When you take these possibilities seriously and do your research, you are improving your odds of being properly diagnosed and/or finding the treatment that works for you.
That may include seeking out a doctor who specializes in that diagnosis or in that treatment. However, you want to make sure that you’re staying with reputable doctors and proven treatments.
You deserve to be diagnosed correctly and given a treatment that actually helps you—just make sure that in the process you’re still getting appropriate medical care and double-checking the quality of your treatment options.
I agree, I hear people saying they have self-diagnosed certain issues and then bought over the counter medications or used those of friends and family and it seems to risky. Only a doctor with training can effectively diagnose most conditions.
Precisely! There are a lot of nightmare stories about people dying from inappropriately treating conditions they may not have had in the first place. Masking symptoms with things like over-the-counter medication can be useful AFTER getting a diagnosis, but is only going to lead to more damage BEFORE understanding what’s wrong. I’m always careful when discussing symptoms with others to say “it reminds me” “I think/suspect” and similar terms, and follow up with “check with your doctor” for precisely these reasons. I’m a layperson with experience with my condition and how it impacts my body. I can’t know what’s happening in yours – and my diagnosis was reached through a lot of testing that disproved other hypotheses – it’s vital that others have testing to disprove(or validate) medical theories too.
My brother-in-law self diagnosed his back pain as getting old and being a trucker. It lasted a long time and finally he went to the doctor. It was too late to try any treatment because the pancreatic cancer was to advanced.
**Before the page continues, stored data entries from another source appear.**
(* ===== verification/Prelude.v ===== *)
(** * A verification library for the Qpid C++ broker

    Qpid is an AMQP message broker.  Its core takes frames from a connection,
    tracks the commands of a session, routes messages through exchanges to
    queues, lets consumers filter them with selectors, and holds producers
    back when a queue grows.  This library models that core from the sources
    under src/qpid and proves what makes each part correct.

    ** Parts, files and sources (paths under src/qpid)

    - [Prelude]: machine integers ([uwrap], [swrap] and their widths), the
      exceptions, the state-and-exception monad [M], strings, shared tactics
      and lemmas.
    - [SequenceNumber], [RangeSet], [SequenceSet]: framing/SequenceNumber.h,
      RangeSet.h, framing/SequenceSet.cpp.  Serial numbers of 32 bits, sets of
      them as sorted vectors of ranges, and their encoding.  The template's
      demands on its element type are the classes [RangeElem] (operations) and
      [RangeEmb] (law); serial numbers satisfy the law inside a window.
    - [Buffer]: framing/Buffer.cpp.  The bounded byte buffer with its cursor.
      [emits] and [parses] specify writers and readers, and the class [Codec]
      is what an encodable type promises.
    - [Frame], [FrameStream]: framing/AMQFrame.cpp, AMQHeaderBody,
      AMQContentBody, FrameDecoder.cpp, ProtocolInitiation.cpp,
      ProtocolVersion.cpp.  The method and property structs are generated code
      outside the sources: the classes [Generated] and [GeneratedLaws], with
      the instance [Toy] as their model.
    - [SessionState]: SessionState.cpp, the replay buffer and idempotence
      barrier both peers of a session keep.
    - [TopicKey], [TopicTree], [Exchange], [TopicExchange]:
      broker/TopicKeyNode.h, Exchange.cpp, TopicExchange.cpp.  Keys and
      patterns as strings walked by indices, the tree of bindings, delivery,
      and the exchange with its route cache.  [Bindings] is what the tree asks
      of what it stores.
    - [Double], [SelectorValue], [SelectorToken], [SelectorExpression],
      [SelectorParse], [Selector]: broker/Selector*.cpp and sys/regex.h.  The
      JMS selector language from characters to the decision on a message.  The
      class [Platform] holds the functions of boost and POSIX the code calls,
      [PosixBRE] their documented behaviour, [SelectorEnv] and
      [TransparentEnv] what evaluation asks of the environment.
    - [ExchangeBase]: sys/CopyOnWriteArray.h, broker/Exchange.cpp.  What the
      other exchange types share; the class [ExchangeType] has the functions a
      type overrides, [Routing] and [Contract] what they promise.
    - [DirectExchange], [FanOutExchange], [HeadersExchange]: the files of these
      names under broker.  [DirectCorrect] and [HeadersCorrect] relate their
      bindings to abstract ones, [DirectSystem] and [HeadersSystem] discharge
      the contract, [HeadersSmall] has concrete runs.  [Properties]:
      amqp_0_10/Codecs.cpp and broker/amqp_0_10/MessageTransfer.cpp, from a
      message's headers to the calls of a property handler.
    - [FieldTable]: framing/FieldValue.h, FieldValue.cpp, List.cpp, Array.cpp,
      FieldTable.cpp.  Typed values and the tables of them, which are decoded
      when they are looked into.  [FieldTableCorrect] says what a table stands for,
      [FieldTableSystem] has any sequence of operations on tables,
      [FieldTableSafe] decoding of any bytes, equality and concrete runs.
    - [FlowLimit]: broker/QueueDepth.cpp, QueueFlowLimit.cpp.  Producer flow
      control on a queue, from its configuration to the messages it holds back.
    - [Messages]: broker/Message.cpp, QueueCursor.cpp, Messages.h, StringUtils.cpp.
      A message and a cursor; the class [Messages] is the interface of the
      containers and [MessagesLaws] what they promise.
    - [IndexedDeque], [MessageDeque], [MessageMap]: broker/IndexedDeque.h,
      MessageDeque.cpp, MessageMap.cpp.  The containers of ordinary and last
      value queues, instances of [MessagesLaws].
    - [PriorityQueue]: broker/PriorityQueue.cpp, Fairshare.cpp.  The container of
      priority queues, over the order in which levels are read ([Levels], with
      [LevelsLaws]).  [PriorityCorrect] has its invariant and the effect of each
      operation, [PriorityReaders] what a reader is given and the shares of the
      levels, [PrioritySystem] any sequence of operations.
    - [Queue]: broker/Queue.cpp, LossyQueue.cpp, QueueListeners.cpp,
      FifoDistributor.cpp.  The queue over any container, distributor and
      observers ([QueueEnv], with [QueueEnvLaws]); plugins, the clock and the
      store are in [Hooks].  [QueueCorrect] has its invariant and the effect of
      each operation, [QueueDispatch] the loops that walk over messages,
      [QueueSystem] the commands a queue is given and the flow limit as an
      observer, [QueueFlow] the queue the broker creates by default.
    - [MessageGroups]: broker/MessageGroupManager.cpp.  The groups of a queue's
      messages and the consumers that own them.
    - [Transactions]: broker/TxBuffer.cpp, DtxBuffer.cpp, DtxWorkRecord.cpp,
      DtxManager.cpp, DtxTimeout.cpp and the transactional part of
      SemanticState.cpp and SessionAdapter.cpp.  Buffers are shared by sessions
      and branches, so they live in a heap.  [TransactionsInv] has the invariant
      and the state changes that keep it, [TransactionsCorrect] the effect of
      each function, [TransactionSystem] any sequence of commands.
    - [Credit]: broker/Credit.cpp.  [SemanticState]: the subscriptions and
      deliveries of a session, broker/SemanticState.cpp, DeliveryRecord.cpp,
      TxAccept.cpp and DtxAck.cpp, with the message commands of
      SessionAdapter.cpp.  What a queue offers and whether its store throws is
      said by an [Environment].  [Deliveries] has the triples [owes] on the messages a
      session is answerable for, [DeliverySystem] any sequence of commands,
      [CreditBounds] the invariant on credit, [SessionRuns] concrete runs.
    - Access control: [AclModule] (broker/AclModule.h) has its words, [AclData]
      (acl/AclData.cpp, AclTopicMatch.h) the rules and the lookups, [AclReader]
      (acl/AclReader.cpp, AclValidator.cpp) the policy files, [AclCounters]
      (acl/AclConnectionCounter.cpp, AclResourceCounter.cpp) the connections and
      queues of users, [Acl] (acl/Acl.cpp) the module.  [AclMatch] says what
      wildcards, substitution and topic patterns match, [AclInvariant] what
      holds of the reader after every line and that reading ends, [AclErrors]
      what a file is refused for, [AclLoad] which rules a user gets,
      [AclMeaning] what a rule of the file means, [AclSystem] what the module
      guarantees over any sequence of calls, [AclRuns] a concrete policy.  The
      conversions of boost::lexical_cast are the class [LexicalCast].

    ** How code becomes definitions

    A member function that may throw is a function of the monad [M]: it returns
    the state as it is after the call, and a value or an exception, so what was
    written before a [throw] stays written.  A failed [assert] is
    [AssertionFailed], undefined behaviour is [UndefinedBehaviour], and both
    are outcomes the theorems exclude or state.  Unsigned arithmetic wraps at
    its width; signed overflow in selectors is undefined behaviour.  A mutex
    makes an operation atomic, so operations run one after the other.  Pointers
    into strings are indices, pointers into the tree are paths.  Log output is
    left out; calls on other objects that a theorem speaks about (deliveries,
    completions, management) are recorded in a list of events.

    ** What the theorems show

    Each theorem that states a property of the program carries a number C<n>.

    - Topic routing (those on [TopicExchange], [TopicTree] and [TopicKey]): the exchange refines a set of
      pairs of pattern and queue; matching, normalisation, binding, unbinding
      and the cache are exact.
    - Selectors (those on [Selector] and the files before it): the tokeniser
      and the parser accept exactly the grammar the code implements and always
      end, LIKE matches what it should, and the message environment's caches
      cannot be observed.
    - Sessions (those on [SessionState]): replay after a resume delivers
      every frame once; the invariant of the replay list under every operation.
    - Framing (those on [Buffer] and [FrameStream]): round trips,
      memory safety of the readers, and reassembly independent of how the byte
      stream was cut.
    - Sequence sets (those on [SequenceSet]): set operations at the
      wrap-around, canonical form, iteration, encoding.
    - Direct, fanout and headers exchanges ([direct_exchange_correct],
      [fanout_exchange_correct], [headers_exchange_correct],
      [alternate_exchange_exact]): after any sequence of operations a message
      goes to exactly the queues its key or headers select, once each, and to
      the alternate exchange's when there are none; the headers exchange under
      the hypotheses that a binding's arguments hold neither lists nor doubles and that a
      message has no header x-match and no 16 bit number above 255.
    - Field tables ([field_tables_correct], [received_table_safe],
      [table_eq_exact]): tables are maps whatever is
      decoded when; any bytes can be decoded safely.
    - Flow control ([flow_limit_correct]): the limit refines an automaton with
      hysteresis and holds nothing back on an empty queue.
    - Containers ([consumer_sees_all], [last_value]): a consumer's cursor misses
      no message; a last value queue holds the last message of each key.
    - Priority queues ([priority_order], [fairshare_fair]): a
      reader gets the first message of the highest level that has one for it;
      a fair share queue serves every level within the limits of the others.
    - Queues ([default_queue_correct], [dispatch_correct], [remove_correct],
      [ring_queue_correct]): the depth counters, the observers and the
      container agree after any sequence of operations; what dispatch, removal
      and ring queues do to the messages, whatever the container.  A call on the
      store, the alternate exchange or another exchange may throw
      ([call_throws] of [Hooks]); [thrown] says what holds of the queue then.
      The store must not throw when getNextMessage drops an expired message:
      [expired_message_uncounted] shows what happens otherwise.
    - Message groups ([groups_exclusive]): the manager refines a list of
      messages with their holders, and a group has one holder.
    - Transactions ([transactions_atomic], [branch_outcome]): no
      branch is half committed and what the statuses mean, under a hypothesis
      on the commands ([allowed]) that the code does not enforce: no session
      that works on a branch sends tx.commit or tx.rollback, and a thread that
      completes an operation reports an error with a text.
    - Subscriptions ([no_message_lost], [credit_respected], [flush_terminates]):
      a session settles what it holds and loses nothing, a consumer is not sent
      more than its credit.  The hypotheses on the client ([allowed], [fair])
      are stated with the theorems; the code does not enforce them.
    - Access control ([acl_decides], [acl_load_safe], [acl_counts_exact],
      [acl_queue_quota_kept], [quota_line_exact], [group_line_exact],
      [limits_need_a_file]): decisions are those of the policy the file states,
      loading puts all of a file in force or nothing, the counters are exact and
      the quotas of queues kept; without a file the limits of users are not.
    - Concrete runs: lemmas without a number show behaviour outside those
      hypotheses ([priority_flaws], [field_table_flaws],
      [binding_bookkeeping_flaws], [headers_exchange_flaws], [dtx_misuse],
      [session_misuse], [window_check_wraps], [amqp_property_order],
      [division_by_zero_undefined], [failed_creation_counted],
      [nameless_rule_undefined]).

    ** Bounds

    Loops that are not structural take a number of steps as an argument and
    return [Throw OutOfFuel] when it is used up.  [tokenise] gives its state
    machine 4 steps more than the text is long (every step but the first and
    the accepting ones consumes a character); [parse] gives the parser
    [8 * (n + 2)] for [n] characters (at most eight nested calls per token);
    [tokens] and [normalize] give their loops one step per character and one
    more (every pass moves the iterator or shortens the string); the header
    loop of [Frame] gets one step per byte.  The theorems [tokenise_exact],
    [parse_exact], [parse_total], [normalize_sound], [iterator_splits] and
    [frame_roundtrip] hold for those numbers, so they are enough.  The loops of
    [Queue] take any bound above the number of messages on the queue
    ([dispatch_correct], [remove_correct], [ring_queue_correct]).

    ** Not modelled

    The broker's configuration, timers, management (QMF) and logging; the
    stores (file and database I/O); the system layer (sockets, threads); the
    client library and the messaging API; AMQP 1.0 (an adapter of an external
    library); high availability; the options and management methods of access
    control; the XML exchange (an external query engine); generated protocol code.  Dynamic federation bridges appear
    as the operations an exchange sends to them.

    ** Order of the parts, and what is left

    The parts were modelled in this order: sequence sets, framing and sessions,
    topic exchanges, selectors, flow control, queues and their containers,
    message groups, transactions, deliveries and credit, priority queues, field
    tables, the other exchanges, access control.  What is left of the core is mostly the
    connection of these parts: the session and connection handlers and the
    registries of the broker, whose state is spread over generated dispatch
    code, threads and management objects, and the paged queue, over memory
    mapped files. *)

From Stdlib Require Import ZArith Lia Bool Ascii String.
From stdpp Require Export prelude sorting.
From stdpp Require Import strings.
I hear to many stories like this one. So many illnesses have nearly the same list of symptoms.
Katie – exactly! I’m so sorry to hear about your brother-in-law’s death. Dr. Schneider also died of pancreatic cancer – it’s one of the forms of cancer that has very minimal symptoms, and generally by the time there are recognized symptoms it’s because the cancer has metastasized and is impacting additional organs. Stomach cancer is another sneaky one, where the initial symptoms are very easily dismissed as ongoing heartburn or other relatively minor inconveniences. My partner Al is at higher risk for stomach cancer because of his autoimmune disorder, so he will need to have endoscopies every few years to double-check for signs of cancer.
I put this post together precisely because too many people go too far in one direction or the other when it comes to symptoms – ignoring them is unhelpful, and assuming the worst is too. We all need to listen to our bodies and then see the right medical professional when we need to, even if it feels unaffordable or challenging – or like an overreaction.